あの時、菜々にだけ見えていた空色のウサギは、
今もまだあのキャンプ場にいるのだろうか。
空色のウサギのおかげで、私は本当の幸せに気付くことが出来た。
だから、空色のウサギさん。
どうか、菜々の幸せも守ってあげてください。
~一年後~
「今日は一年ぶりに、このキャンプ場に一泊します!!イエーイ!!」
「はいはい。
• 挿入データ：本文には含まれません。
(** * nexus-frontend: access guard, booking-details helper and dashboard aggregation

    A shallow embedding of three pieces of the hotel dashboard front end:

    - [Middleware]: the route guard ([middleware], with its two path lists);
    - [BookingDetails]: the [calculateNights] helper of the booking panel;
    - [Dashboard]: [processGraphQLData], the client-side aggregation that
      turns bookings, rooms and a date range into the dashboard metrics.

    Conventions of the embedding.

    - A JavaScript [Date] is its time value in milliseconds since the epoch,
      [None] standing for [Invalid Date] (time value NaN).  Calendar
      arithmetic ([setDate], date-fns [subDays], [format]) is taken in UTC,
      where one calendar day is exactly [msPerDay] milliseconds.
    - JavaScript numbers are IEEE doubles.  Counts are modelled in [Z] and
      amounts and quotients as exact rationals in [Q]; [Math.round],
      [Math.ceil] and [Math.floor] are the exact rounding functions.  NaN is
      written out where the source can produce it.
    - [Array.prototype.reduce] is [fold_left]; [Array.prototype.sort] is a
      stable sort; a plain object used as a dictionary is an association list
      in insertion order, enumerated by [Object_keys] in the order of
      ECMAScript's OrdinaryOwnPropertyKeys.
    - A thrown exception is the result [None]. *)

From Stdlib Require Import ZArith QArith Qround Qabs List String Ascii Bool Lia.
From Stdlib Require Import Permutation Sorted DecimalString.
Import ListNotations.

Local Open Scope string_scope.
Local Open Scope Z_scope.

(* ================================================================== *)
(** * Host functions *)
(* ================================================================== *)

(** Time value of a [Date]; [None] is [Invalid Date]. *)
Definition JsDate : Type := option Z.

Definition msPerDay : Z := 1000 * 60 * 60 * 24.

(** Largest magnitude of a valid time value (ECMAScript TimeClip). *)
Definition maxTime : Z := 8640000000000000.

Definition TimeClip (t : Z) : JsDate :=
  if Z.abs t <=? maxTime then Some t else None.

(** [a <= b] and [a >= b] on dates: the comparison of the two time values,
    false as soon as one of them is NaN. *)
Definition date_le (a b : JsDate) : bool :=
  match a, b with
  | Some x, Some y => x <=? y
  | _, _ => false
  end.

Definition date_ge (a b : JsDate) : bool :=
  match a, b with
  | Some x, Some y => y <=? x
  | _, _ => false
  end.

(** [d.setDate(d.getDate() + n)], in UTC. *)
Definition setDate_plus (d : JsDate) (n : Z) : JsDate :=
  match d with
  | Some t => TimeClip (t + n * msPerDay)
  | None => None
  end.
それじゃあ、パパには一人でテントを組み立ててもらうとして。
菜々、一緒に枯れ枝を集めに行こうか」
「うん!行く!」
「それじゃあ、テントは任せたから。
私と菜々は枯れ枝を集めてくるね。
・・・菜々?どうかしたの?」
「見て、ウサギさんがいる」
「本当だ、こんな所にもウサギがいるのね」
「でも、なんか変じゃないか?
ウサギって、もっとこう真っ白いもんだろ?」
「あれはね、空色のウサギさんだよ。
本当はお姉ちゃんと菜々の二人だけの秘密なんだけど、
特別にママにも教えてあげるね」
「菜々ちゃん?パパは?
パパには教えてくれないの?
ねぇ、菜々ちゃん!聞いてる?菜々ちゃん!?」
『空色のウサギを見た者は、必ず幸せになれる』
それは、私達家族四人だけしか知らない秘密だ。